Amazingly, though, LaSalle Pickett trumped Libby. Libby might have been indefatigable, but she wasn't excessively creative with facts. But it’s now been pretty much conclusively established that LaSalle’s books contain what can only be called whoppers--starting, but not ending, with the tall tale that Congressman Abraham Lincoln championed her husband's entrance into West Point.

We also now know that LaSalle Pickett was a fabulous fabulist who concocted two entire collections of wartime letters supposedly written by the Confederate general.

It all makes you wonder about this quote--written in overheated prose right out of a romance novel--by her husband that she hauled out, in her nonfiction account Pickett and His Men, supporting her conclusion that he could not have been drunk at Gettysburg: "I promised the little girl who is waiting and praying for me down in Virginia that I would keep fresh upon my lips until we should meet again the breath of the violets she gave me when we parted."
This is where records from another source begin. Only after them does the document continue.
(** X4.  The cache of [graal_report.py] only grows: whatever a call of
    [get_nodes] does, every entry that was in [_cached_results] is still
    there with the same NodeSet; a miss that returns has stored what it
    returns under [node_type + node_info], and a call that raises has
    stored nothing.  [get_nodes] of [unassigned_issues.py] has no cache
    to touch. *)
Theorem cache_only_grows {B : Builtins} (node_type node_info states : string) (w : World) :
  let out := GraalReport.get_nodes node_type node_info states w in
  (forall k ns,
     dict_get String.eqb k (_cached_results w) = Some ns ->
     dict_get String.eqb k (_cached_results (snd out)) = Some ns) /\
  match fst out with
  | Ok ns =>
      dict_mem String.eqb (node_type +:+ node_info) (_cached_results w) = false ->
      dict_get String.eqb (node_type +:+ node_info) (_cached_results (snd out)) = Some ns
  | Raise _ => _cached_results (snd out) = _cached_results w
  end /\
  _cached_results (snd (UnassignedIssues.get_nodes node_type w)) = _cached_results w.
Proof.
  cbv zeta. split; [|split].
  - intros k ns Hk.
    destruct (dict_mem String.eqb (node_type +:+ node_info) (_cached_results w)) eqn:Hmem.
    + rewrite (graal_get_nodes_hit _ _ _ _ Hmem). exact Hk.
    + destruct (GraalReport.get_nodes node_type node_info states w) as [out w'] eqn:E.
      simpl. rewrite (graal_get_nodes_miss_cache _ _ _ _ _ _ Hmem E).
      destruct out as [fetched|e]; [|exact Hk]. simpl.
      rewrite (dict_get_set_other String.eqb String.eqb_spec); [exact Hk|].
      intros <-. unfold dict_mem in Hmem. now rewrite Hk in Hmem.
  - destruct (dict_mem String.eqb (node_type +:+ node_info) (_cached_results w)) eqn:Hmem.
    + rewrite (graal_get_nodes_hit _ _ _ _ Hmem). simpl.
      destruct (dict_get String.eqb node_type (_cached_results w)); [discriminate|reflexivity].
    + destruct (GraalReport.get_nodes node_type node_info states w) as [out w'] eqn:E.
      pose proof (graal_get_nodes_miss_cache _ _ _ _ _ _ Hmem E) as Hc. simpl.
      destruct out as [fetched|e]; [|exact Hc].
      intros _. rewrite Hc. apply (dict_get_set_same String.eqb String.eqb_spec).
  - rewrite unassigned_get_nodes_unfold.
    pose proof (unassigned_fetch_pages_cache node_type (S (List.length (transport w)))
                  JNull [] (written w [Write ("Getting " +:+ node_type +:+ "s")])) as Hc.
    destruct (UnassignedIssues.fetch_pages _ _ _ _ _) as [[ns|e] w2]; exact Hc.
Qed.

(** ** The run of [graal_report.py] *)

Section GraalMain.
Context {B : Builtins}.
Import GraalReport.

Lemma activity_loop_cache (t : DateTime) (items : list (Key * Json)) :
  forall w, _cached_results (snd (activity_loop t items w)) = _cached_results w.
Proof.
  induction items as [|[k node] items IH]; intros w; [reflexivity|].
  simpl. unfold bind at 1, lift at 1.
  destruct (activity_line t node) as [[l|]|e]; [| |reflexivity].
  - unfold bind at 1, emit at 1. rewrite IH. reflexivity.
  - unfold bind at 1, ret at 1. apply IH.
Qed.

(** An activity report that was written fetched its nodes, and left the
    cache as the fetch left it. *)
Lemma activity_report_cache (node_type : string) (w : World) :
  match show_no_recent_activity_nodes node_type w with
  | (Ok _, w') =>
      exists nodes w1,
        get_nodes node_type _node_info1 "OPEN" w = (Ok nodes, w1) /\
        _cached_results w' = _cached_results w1
  | (Raise _, _) => True
  end.
Proof.
  unfold show_no_recent_activity_nodes. unfold bind at 1.
  destruct (get_nodes node_type _node_info1 "OPEN" w) as [[nodes|e] w1]; [|exact I].
  unfold bind at 1, now at 1. unfold bind at 1, emit at 1. unfold bind at 1, emit at 1.
  unfold bind at 1, emit at 1. unfold bind at 1, lift at 1.
  destruct (sorted_items true nodes) as [items|e]; [|exact I].
  unfold bind at 1.
  match goal with
  | |- context [activity_loop ?t items ?w0] =>
      pose proof (activity_loop_cache t items w0) as Hc;
      destruct (activity_loop t items w0) as [[u|e] w3]
  end; [|exact I].
  unfold emit. simpl. exists nodes, w1. split; [reflexivity|exact Hc].
Qed.
End GraalMain.

(** X5.  Started with an empty cache, as the script starts, the run of
    [graal_report.py] never gets through its six reports, whatever the
    transport answers: it ends with the exception of one of the two
    activity reports, or, when both are written, with the [KeyError] of
    the unassigned report of pull requests, which asks [get_nodes] for a
    key that is cached and fails on the lookup under the bare node kind,
    in the world the second report left. *)
Theorem graal_main_never_completes {B : Builtins}
    (replies : list HttpResponse) (sent : list string) (t : DateTime) (out : list Event) :
  fst (GraalReport.main (mkWorld replies sent [] t out)) <> Ok tt /\
  match GraalReport.show_no_recent_activity_nodes "issue" (mkWorld replies sent [] t out) with
  | (Raise e, w1) => GraalReport.main (mkWorld replies sent [] t out) = (Raise e, w1)
  | (Ok _, w1) =>
      match GraalReport.show_no_recent_activity_nodes "pullRequest" w1 with
      | (Raise e, w2) => GraalReport.main (mkWorld replies sent [] t out) = (Raise e, w2)
      | (Ok _, w2) =>
          GraalReport.main (mkWorld replies sent [] t out)
          = (Raise (KeyError "pullRequest"), w2)
      end
  end.
Proof.
  set (w := mkWorld replies sent [] t out).
  remember (GraalReport.main w) as m eqn:Hm.
  unfold GraalReport.main in Hm. unfold bind at 1 in Hm.
  pose proof (activity_report_cache "issue" w) as H1.
  destruct (GraalReport.show_no_recent_activity_nodes "issue" w) as [[u1|e1] w1];
    [|subst m; split; [discriminate|reflexivity]].
  destruct H1 as (ns1 & v1 & Hg1 & Hc1).
  pose proof (graal_get_nodes_miss_cache "issue" GraalReport._node_info1 "OPEN"
                w v1 (Ok ns1) eq_refl Hg1) as Hv1.
  simpl in Hv1. rewrite <- Hc1 in Hv1.
  unfold bind at 1 in Hm.
  pose proof (activity_report_cache "pullRequest" w1) as H2.
  destruct (GraalReport.show_no_recent_activity_nodes "pullRequest" w1) as [[u2|e2] w2];
    [|subst m; split; [discriminate|reflexivity]].
  destruct H2 as (ns2 & v2 & Hg2 & Hc2).
  assert (Hmiss : dict_mem String.eqb ("pullRequest" +:+ GraalReport._node_info1)
                    (_cached_results w1) = false) by (rewrite Hv1; reflexivity).
  pose proof (graal_get_nodes_miss_cache "pullRequest" GraalReport._node_info1 "OPEN"
                w1 v2 (Ok ns2) Hmiss Hg2) as Hv2.
  simpl in Hv2. rewrite <- Hc2, Hv1 in Hv2.
  unfold bind at 1 in Hm. unfold GraalReport.show_unassigned_nodes at 1 in Hm.
  unfold bind at 1 in Hm.
  rewrite graal_get_nodes_hit in Hm by (rewrite Hv2; reflexivity).
  rewrite Hv2 in Hm. simpl in Hm. subst m. split; [discriminate|reflexivity].
Qed.

(** ** [parse_datetime] *)

Lemma endswith_Z_snoc (s : string) : GraalReport.endswith_Z (s +:+ "Z") = true.
Proof.
  induction s as [|c s IH]; [reflexivity|].
  simpl. destruct s; simpl in *; exact IH.
Qed.

Lemma drop_last_snoc (s : string) (c : ascii) :
  GraalReport.drop_last (s +:+ String c EmptyString) = s.
Proof.
  induction s as [|a s IH]; [reflexivity|].
  simpl. destruct s; simpl in *; [reflexivity|]. now rewrite IH.
Qed.

Lemma endswith_Z_inv (s : string) :
  GraalReport.endswith_Z s = true -> exists p, s = p +:+ "Z".
Proof.
  induction s as [|c s IH]; [discriminate|].
  simpl. destruct s as [|c' s].
  - intros H. apply Ascii.eqb_eq in H. subst. exists EmptyString. reflexivity.
  - intros H. destruct (IH H) as [p Hp]. exists (String c p). simpl. now rewrite Hp.
Qed.

(** X6.  [parse_datetime] hands [fromisoformat] the text without its
    final [Z] when there is one, taking off one [Z] and no more, and the
    text as it is otherwise; a value that is not a string raises
    [AttributeError] before anything is parsed. *)
Theorem parse_datetime_drops_one_Z {B : Builtins} :
  let parsed (s : string) : Result DateTime :=
    match fromisoformat s with
    | Some t => Ok t
    | None => Raise ValueError
    end in
  (forall p, GraalReport.parse_datetime (JStr (p +:+ "Z")) = parsed p) /\
  (forall s, (forall p, s <> p +:+ "Z") -> GraalReport.parse_datetime (JStr s) = parsed s) /\
  (forall v, (forall s, v <> JStr s) -> GraalReport.parse_datetime v = Raise AttributeError).
Proof.
  cbv zeta. split; [|split].
  - intros p. unfold GraalReport.parse_datetime.
    now rewrite endswith_Z_snoc, drop_last_snoc.
  - intros s Hs. unfold GraalReport.parse_datetime.
    destruct (GraalReport.endswith_Z s) eqn:E; [|reflexivity].
    destruct (endswith_Z_inv s E) as [p Hp]. exfalso. exact (Hs p Hp).
  - intros v Hv. destruct v; try reflexivity. exfalso. exact (Hv s eq_refl).
Qed.

(** ** A cursor that is no cursor *)

Lemma graal_query_falsy_cursor {B : Builtins} (node_type node_info states : string)
    (cursor : Json) :
  truthy cursor = false ->
  GraalReport.get_open_nodes_query node_type node_info states cursor =
  GraalReport.get_open_nodes_query node_type node_info states JNull.
Proof. intros H. unfold GraalReport.get_open_nodes_query. now rewrite H. Qed.

Lemma graal_page_queries_falsy {B : Builtins} (node_type node_info states : string)
    (pages : list Page) :
  Forall (fun p => truthy (endCursor p) = false) pages ->
  forall cursor, truthy cursor = false ->
  page_queries (GraalReport.get_open_nodes_query node_type node_info states) cursor pages =
  repeat (GraalReport.get_open_nodes_query node_type node_info states JNull)
    (List.length pages).
Proof.
  induction 1 as [|p pages Hp _ IH]; intros cursor Hc; simpl; [reflexivity|].
  rewrite (graal_query_falsy_cursor _ _ _ _ Hc), (IH _ Hp). reflexivity.
Qed.

Lemma cursor_after_falsy (pages : list Page) :
  Forall (fun p => truthy (endCursor p) = false) pages ->
  forall cursor, truthy cursor = false -> truthy (cursor_after cursor pages) = false.
Proof.
  unfold cursor_after. induction 1 as [|p pages Hp _ IH]; intros cursor Hc; simpl; auto.
Qed.

(** X7.  [graal_report.py] takes an [endCursor] that is [None], empty or
    zero for no cursor at all: when the pages announce a next page but
    carry such a cursor, every query of the walk is the query of the
    first page, so the same first page is asked for again and again. *)
Theorem empty_cursor_asks_first_page_again {B : Builtins}
    (node_type node_info states : string) (pages : list Page) (last : Page)
    (rs rest : list HttpResponse) (r : HttpResponse) (w : World) :
  dict_mem String.eqb (node_type +:+ node_info) (_cached_results w) = false ->
  transport w = rs ++ r :: rest ->
  Forall2 (serves node_type) rs pages ->
  serves node_type r last ->
  Forall (fun p => Forall numbered (page_nodes p)) (pages ++ [last]) ->
  Forall (fun p => eq_True (hasNextPage p) = true) pages ->
  eq_True (hasNextPage last) = false ->
  Forall (fun p => truthy (endCursor p) = false) pages ->
  requests (snd (GraalReport.get_nodes node_type node_info states w)) =
  requests w ++ repeat (GraalReport.get_open_nodes_query node_type node_info states JNull)
                  (S (List.length pages)).
Proof.
  intros Hmiss Ht Hs Hr Hn Hc Hstop Hfalsy.
  rewrite (graal_get_nodes_miss node_type node_info states pages last rs rest r w
             Hmiss Ht Hs Hr Hn Hc Hstop).
  simpl. f_equal.
  rewrite page_queries_snoc, (graal_page_queries_falsy _ _ _ _ Hfalsy JNull eq_refl).
  rewrite (graal_query_falsy_cursor _ _ _ (cursor_after JNull pages)).
  - simpl. symmetry. apply repeat_cons.
  - apply cursor_after_falsy; [exact Hfalsy|reflexivity].
Qed.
Unlike Pickett, Custer would not be accused of drunkenness at crucial instances in his career: He gave up booze permanently in 1862, after an embarrassingly public debauch endangered his courtship of Libby.

Ironically, it was another man more credibly accused of heavy drinking while on duty, President Grant, who, for all the unjust accusations of him as a "butcher," was far more careful with his men's lives than the teatotaling "Son of the Morning Star."

(Incidentally, the image accompanying this post shows the battle as recalled more than 20 years later by a Native American survivor, Kicking Bear. It’s not as well-known as the white-created depictions of the calm, sharp-shooting Custer and his men, but it is very likely far more truthful.)